LO que hoy se llama Policía Nacional durante los años del franquismo se llamó Policía Armada. Por el color de su uniforme se les llamaba los grises y en Cádiz, los cachuchos, porque como este pescado de color rojizo, llevaban una raya roja en su pantalón. Antes de llamarse Policía Armada, en la segunda República, se les llamó Guardia de Asalto y en tiempos de Fernando VII, ahora tan de actualidad por el bicentenario de la Constitución de Cádiz de 1812, Policía General del Reino. Esta policía, bajo cualquiera de esas denominaciones, tenía estatuto militar y dependía del Gobierno de la nación. Por el contrario, la Policía Local, los Guardias Urbanos, no tenían la consideración de militares y dependían del Ayuntamiento de su respectiva localidad. Por estos precedentes, que yo creía subsistentes, me llamó mucho la atención que el sindicato UGT denuncie que la Policía Local de Vejer de la Frontera preste servicios sin armas de fuego por falta de recursos.

El policía local, el guardia o el Keu -en el decir de los pilletes de mi infancia- que muchos tenemos en la memoria, vestía sahariana y pantalón blanco (azul en invierno), se tocaba del salacoff que los ingleses trajeron de sus colonias y no llevaba más armas que la porra y el pito. Su presencia era continua en nuestras ciudades y pueblos. Hoy en el vestuario de la Policía Local, de la moda inglesa se ha pasado a la americana, y visten deportivamente, con un uniforme parecido al que llevaban en la serie televisiva Los hombres de Harrelson. Como hoy les veo poco, no había reparado en que parte de su uniforme era la pistola.

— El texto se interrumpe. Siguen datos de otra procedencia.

(** *** The error field *)

Lemma try_success_shape fecha dias_credito hoy r :
  calcular_vencimiento_try fecha dias_credito hoy = Ok r ->
  exists d1 d2 m,
    r = {| fecha_emision := JDate d1;
           fecha_vencimiento := JDate d2;
           vencida := JBool (date_diff_days d2 hoy <? 0);
           dias_restantes := JInt (date_diff_days d2 hoy);
           mensaje := JStr m;
           error := JNull |}.
Proof.
  unfold calcular_vencimiento_try.
  destruct (parse_fecha formatos_fecha fecha) as [[d|]|e]; simpl;
    try discriminate.
  destruct (py_int dias_credito) as [n|e]; simpl; [|discriminate].
  destruct (timedelta_days n) as [delta|e]; simpl; [|discriminate].
  destruct (date_add d delta) as [d2|e]; simpl; [|discriminate].
  intros [= <-]. eauto.
Qed.

(** X7.  Whatever the arguments, the result tells success from failure by
    its [error] field alone: either [error] is null and the issue date,
    the due date, the overdue flag and the day count are all present, or
    [error] is a text and the due date, the flag and the count are all
    null; [mensaje] is a text in both cases. *)
Theorem error_field_tells_outcome :
  forall (fecha : string) (dias_credito : py_object) (hoy : date),
  exists r m,
    calcular_vencimiento fecha dias_credito hoy = Ok r
    /\ mensaje r = JStr m
    /\ ((error r = JNull
         /\ exists d1 d2,
             fecha_emision r = JDate d1
             /\ fecha_vencimiento r = JDate d2
             /\ dias_restantes r = JInt (toordinal d2 - toordinal hoy)
             /\ vencida r = JBool (toordinal d2 - toordinal hoy <? 0))
        \/ (exists msg, error r = JStr msg
            /\ fecha_emision r = JStr fecha
            /\ fecha_vencimiento r = JNull
            /\ dias_restantes r = JNull
            /\ vencida r = JNull)).
Proof.
  intros fecha dc hoy. unfold calcular_vencimiento.
  destruct (calcular_vencimiento_try fecha dc hoy) as [r|e] eqn:E; simpl.
  - destruct (try_success_shape _ _ _ _ E) as (d1 & d2 & m & ->).
    do 2 eexists. split; [reflexivity|]. split; [reflexivity|].
    left. split; [reflexivity|]. exists d1, d2. auto.
  - do 2 eexists. split; [reflexivity|]. split; [reflexivity|].
    right. eexists. repeat split; reflexivity.
Qed.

Siempre se ha dicho que la Policía Local es una policía de proximidad. Así ocurre en Gran Bretaña, donde no hay más policías que los bobbys (y los agentes del servicio secreto, colegas del 007), que no llevan armas y que saludan por su nombre a los vecinos del barrio, ayudando a cruzar la calle a las ancianas y a los perros, interrumpiendo el tráfico. Hoy todas las policías locales de nuestros municipios andaluces se rigen por las mismas normas dictadas por la Junta, uniformando el vestuario, y la Ley de Fuerzas y Cuerpos de Seguridad, modificando la de Régimen Local, las considera instituto armado. No tengo nada en contra de que el Ayuntamiento del bellísimo pueblo de Vejer satisfaga las aspiraciones sindicales de su Policía Local, pero me pregunto para qué necesitan pistolas. ¿Se producen tiroteos en sus calles por atracos o ajustes de cuentas? ¿Funciona allí alguna mafia pistolera? Amigo Antonio Morillo, tantos años alcalde del pueblo y colaborador de Diario de Cádiz, ¿me puedes sacar de la duda?